The gas flows (I can light it with a lighter). The the gas hob all works fine.

Could something have been done during the hab/gas check that would cause this? I'd rather not take it back to the garage just yet as it's inconveniently far away from where I am now, so I'd like to check a few basics first (if only I knew what they were!) to see if it's something simple I can fix.

Any suggestions?
 
Im having same issue , starts and goes out ,, gas bottles full hob, oven all fine , Fridge burner and control module and valve all recently replaced .
 
The 'tick tick tick' is produced by an electrical current of some sort. Could be a battery that's gone flat / been dislodged or it might run off the 12v directly.

I'd change battery / check connections / fuses in the first instance.
 
Im having same issue , starts and goes out ,, gas bottles full hob, oven all fine , Fridge burner and control module and valve all recently replaced .
That could be something different. If your spark ignites the flame but the flame fails to stay lit then it's something to do with your thermocouple.
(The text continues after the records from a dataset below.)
(** X12. A request returns a payload when: the similarity matrix is
    square and covers the indices of the group; the group is not empty;
    the layout gives one point of two coordinates per vertex and the
    clustering one community per vertex, at most 48 of them distinct; the
    sort puts a row of largest key first; and the ids of the group and
    the neighbours listed in the ontology graph all have a row in the
    annotation table. *)
Theorem request_succeeds annot onto_graph sort_values layout
    community_multilevel np_log group wsem (σ : store) m n :
  σ !! wsem = Some m →
  length m = n →
  Forall (λ row, length row = n) m →
  Forall (λ r, Group.ind r < n) group →
  group ≠ [] →
  (∀ g, length (layout g) = vcount g
        ∧ Forall (λ p, length p = 2) (layout g)) →
  (∀ g, length (community_multilevel g) = vcount g) →
  (∀ g, vcount g = length group →
        length (Numpy.unique (community_multilevel g)) ≤ 48) →
  sorts_descending sort_values →
  (∀ r, r ∈ group → Group.id r ∈ Annot.GO_ID <$> annot) →
  (∀ k nbrs x, onto_graph !! k = Some nbrs → x ∈ nbrs →
     x ∈ Annot.GO_ID <$> annot) →
  ∃ σ' payload,
    get_cytoscape_components annot onto_graph sort_values layout
      community_multilevel np_log group wsem σ = (σ', Ok payload).
Proof.
  intros Hm Hlen Hsq Hind Hne Hlayout Hcomm Hfew Hsort Hgroup Hgraph.
  destruct (similarity_graph_entries group wsem σ m n Hm Hlen Hsq Hind)
    as (σ' & g & thr & Hrun & Hg & Hthr & Hvc & _).
  exists σ'.
  unfold get_cytoscape_components, mbind, M_bind, lift. rewrite Hrun.
  assert (0 < length group) as Hpos by (destruct group; [done|simpl; lia]).
  destruct (Hlayout g) as [Hl1 Hl2].
  destruct (coordinates_success layout (length group) g Hpos)
    as (xs & ys & Hxy); [by rewrite Hl1|done|].
  destruct (edge_list_success group thr g Hg Hthr) as (es' & Hes).
  assert (length (community_multilevel g) = length group) as Hclen
    by (by rewrite Hcomm).
  assert (set_column (length group) (community_multilevel g)
          = Ok (community_multilevel g)) as Hset.
  { unfold set_column. by rewrite decide_True. }
  destruct (node_colors_success (community_multilevel g) (Hfew g Hvc))
    as (color & Hcol).
  destruct (representatives_success sort_values group
              (community_multilevel g) Hsort) as (reps & Hreps).
  destruct (comm_ancestors_success annot onto_graph group
              (community_multilevel g)) as (ca & Hca).
  destruct (rep_labels_success annot onto_graph sort_values group
              (community_multilevel g) ca Hsort Hgroup Hgraph Hca)
    as (labels & Hlabels).
  destruct (make_edges_success group (community_multilevel g) g es' Hclen Hes)
    as (edges & Hedges).
  unfold components_of_graph.
  rewrite Hxy. cbn [mbind result_bind]. rewrite Hes. cbn [mbind result_bind].
  rewrite Hset. cbn [mbind result_bind]. rewrite Hcol. cbn [mbind result_bind].
  rewrite Hreps. cbn [mbind result_bind]. rewrite Hca. cbn [mbind result_bind].
  rewrite Hlabels. cbn [mbind result_bind]. rewrite Hedges.
  cbn [mbind result_bind mret result_ret].
  by eexists.
Qed.

Lemma request_succeeds_witness :
  ∃ σ' payload,
    get_cytoscape_components Fixture.annot3 Fixture.onto3
      Fixture.stable_sort_values Fixture.diagonal_layout
      Fixture.one_community Fixture.no_log Fixture.group3 7 Fixture.store4
    = (σ', Ok payload).
Proof.
  apply (request_succeeds Fixture.annot3 Fixture.onto3
           Fixture.stable_sort_values Fixture.diagonal_layout
           Fixture.one_community Fixture.no_log Fixture.group3 7
           Fixture.store4 Fixture.sim4 4).
  - reflexivity.
  - reflexivity.
  - by vm_compute; repeat constructor.
  - by vm_compute; repeat constructor; lia.
  - done.
  - intros g. unfold Fixture.diagonal_layout.
    rewrite length_fmap, length_seq. split; [done|].
    apply Forall_fmap, Forall_forall. by intros i _.
  - intros g. apply length_replicate.
  - intros [v e] Hv. simpl in Hv. subst v. vm_compute. lia.
  - exact stable_sort_values_descending.
  - intros r Hr. vm_compute in Hr. vm_compute. set_solver.
  - intros k nbrs x Hk Hx. unfold Fixture.onto3 in Hk. vm_compute.
    repeat (apply lookup_insert_Some in Hk as [[<- <-]|[_ Hk]];
            [set_solver|]).
    apply lookup_singleton_Some in Hk as [<- <-]. set_solver.
Defined.

End RequestFacts.

(** ** The callbacks *)

Module CallbackFacts.
Import Ontology Numpy Igraph Pandas.
Import GraphFacts GraphMore LabelFacts PayloadFacts.

Lemma length_iloc_slice {A} (l : list A) (start stop : nat) :
  length (iloc_slice l start stop) = (stop `min` length l) - start.
Proof. unfold iloc_slice. rewrite length_take, length_drop. lia. Qed.

Lemma iloc_slice_lookup {A} (l : list A) (start stop i : nat) x :
  iloc_slice l start stop !! i = Some x ↔
    start + i < stop ∧ l !! (start + i) = Some x.
Proof.
  unfold iloc_slice. rewrite lookup_take_Some, lookup_drop. split.
  - intros [? ?]. split; [lia|done].
  - intros [? ?]. split; [done|lia].
Qed.

Lemma insert_ranked_Permutation x l : Fixture.insert_ranked x l ≡ₚ x :: l.
Proof.
  induction l as [|y l IH]; simpl; [done|].
  destruct (Fixture.ranked_before y x); [|done].
  rewrite IH. apply Permutation_swap.
Qed.

Lemma sort_ranked_rearranges : rearranges Fixture.sort_ranked.
Proof.
  intros l. induction l as [|x l IH]; simpl; [done|].
  by rewrite insert_ranked_Permutation, IH.
Qed.

(** The rows of the window are rows of the tissue. *)
Lemma data_sig_rows wilcox_results sort_ranked tissue values i r :
  rearranges sort_ranked →
  data_sig wilcox_results sort_ranked tissue values !! i = Some r →
  r ∈ wilcox_results ∧ Wilcox.tissue r = tissue.
Proof.
  intros Hsort Hi. unfold data_sig in Hi.
  apply iloc_slice_lookup in Hi as [_ Hi].
  apply list_elem_of_lookup_2 in Hi. rewrite (Hsort _) in Hi.
  by apply list_elem_of_filter in Hi as [? ?].
Qed.

Lemma length_data_sig wilcox_results sort_ranked tissue values :
  rearranges sort_ranked →
  length (data_sig wilcox_results sort_ranked tissue values)
    = (values.2 `min`
         length (filter (λ r, Wilcox.tissue r = tissue) wilcox_results))
      - values.1.
Proof.
  intros Hsort. unfold data_sig. by rewrite length_iloc_slice, (Hsort _).
Qed.

(** Without rows there is no layout to unpack. *)
Lemma get_cytoscape_components_nil annot onto_graph sort_values layout
    community_multilevel np_log wsem (σ : store) m :
  σ !! wsem = Some m →
  (∀ g, length (layout g) = vcount g) →
  (get_cytoscape_components annot onto_graph sort_values layout
     community_multilevel np_log [] wsem σ).2 = Raise ValueError.
Proof.
  intros Hm Hlayout.
  destruct (similarity_graph_run [] wsem σ m Hm)
    as (r1 & _ & r2 & _ & _ & Hrun).
  unfold get_cytoscape_components, mbind, M_bind, lift. rewrite Hrun.
  simpl. unfold components_of_graph, coordinates.
  specialize (Hlayout {| vcount := 0; es := [] |}).
  destruct (layout _); [done|]. simpl in Hlayout. lia.
Qed.

(** X13. Both graph callbacks raise [ValueError] when the window of the
    slider holds no row: when its two ends coincide (or the upper end is
    below the lower), and when it starts at or after the number of rows of
    the tissue, as for a tissue without any row. *)
Theorem draw_graph_empty_window annot onto_graph sort_values layout
    community_multilevel np_log wilcox_results sort_ranked
    tissue (values : nat * nat) wsem (σ : store) m :
  rearranges sort_ranked →
  σ !! wsem = Some m →
  (∀ g, length (layout g) = vcount g) →
  values.2 ≤ values.1
  ∨ length (filter (λ r, Wilcox.tissue r = tissue) wilcox_results)
      ≤ values.1 →
  (draw_graph1 annot onto_graph sort_values layout community_multilevel
     np_log wilcox_results sort_ranked tissue values wsem σ).2
    = Raise ValueError
  ∧ (draw_graph2 annot onto_graph sort_values layout community_multilevel
       np_log wilcox_results sort_ranked tissue values wsem σ).2
    = Raise ValueError.
Proof.
  intros Hsort Hm Hlayout Hwin.
  assert (data_sig wilcox_results sort_ranked tissue values = []) as Hnil.
  { apply length_zero_iff_nil. rewrite length_data_sig by done. lia. }
  unfold draw_graph1, draw_graph2. rewrite Hnil.
  split; by eapply get_cytoscape_components_nil.
Qed.

Lemma draw_graph_empty_window_witness :
  (draw_graph1 Fixture.annot3 Fixture.onto3 Fixture.stable_sort_values
     Fixture.diagonal_layout Fixture.one_community Fixture.no_log
     Fixture.wilcox4 Fixture.sort_ranked "Brain" (2, 2) 7 Fixture.store4).2
    = Raise ValueError
  ∧ (draw_graph2 Fixture.annot3 Fixture.onto3 Fixture.stable_sort_values
       Fixture.diagonal_layout Fixture.one_community Fixture.no_log
       Fixture.wilcox4 Fixture.sort_ranked "Brain" (2, 2) 7 Fixture.store4).2
    = Raise ValueError.
Proof.
  apply (draw_graph_empty_window Fixture.annot3 Fixture.onto3
           Fixture.stable_sort_values Fixture.diagonal_layout
           Fixture.one_community Fixture.no_log Fixture.wilcox4
           Fixture.sort_ranked "Brain" (2, 2) 7 Fixture.store4 Fixture.sim4).
  - exact sort_ranked_rearranges.
  - reflexivity.
  - intros g. unfold Fixture.diagonal_layout.
    by rewrite length_fmap, length_seq.
  - left. simpl. lia.
Defined.

Lemma is_node_node_list np_log group xs ys community reps labels ca :
  Forall (λ e, is_node e = true)
    (node_list np_log group xs ys community reps labels ca).
Proof.
  unfold node_list. apply Forall_lookup. intros i e Hi.
  apply lookup_zip_with_Some in Hi
    as (r & [x [y [c [rp [rl rh]]]]] & -> & _ & _). done.
Qed.

Lemma filter_app_nodes (nodes edges : list element) :
  Forall (λ e, is_node e = true) nodes →
  Forall (λ e, is_node e = false) edges →
  filter (λ e, is_node e = true) (nodes ++ edges) = nodes.
Proof.
  intros Hn He. rewrite filter_app.
  assert (filter (λ e, is_node e = true) edges = []) as ->.
  { induction He as [|e l He' _ IH]; [done|].
    rewrite filter_cons_False by congruence. done. }
  rewrite app_nil_r. induction Hn as [|e l He' _ IH]; [done|].
  rewrite filter_cons_True by done. by rewrite IH.
Qed.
That's essentially a switch that is activated by the heat of the flame and if the flame goes out it cools down and switches the gas off automatically for you. If the switch fails then the (safe) default is to not allow the gas through after ignition.
 
Just had a minor service & hab/gas check, but the gas oven now won't ignite by itself. I don't hear the familiar "tick tick tick" of the ignition spark. We'd used it the night before it went in and it worked just fine.

The gas flows (I can light it with a lighter). The the gas hob all works fine.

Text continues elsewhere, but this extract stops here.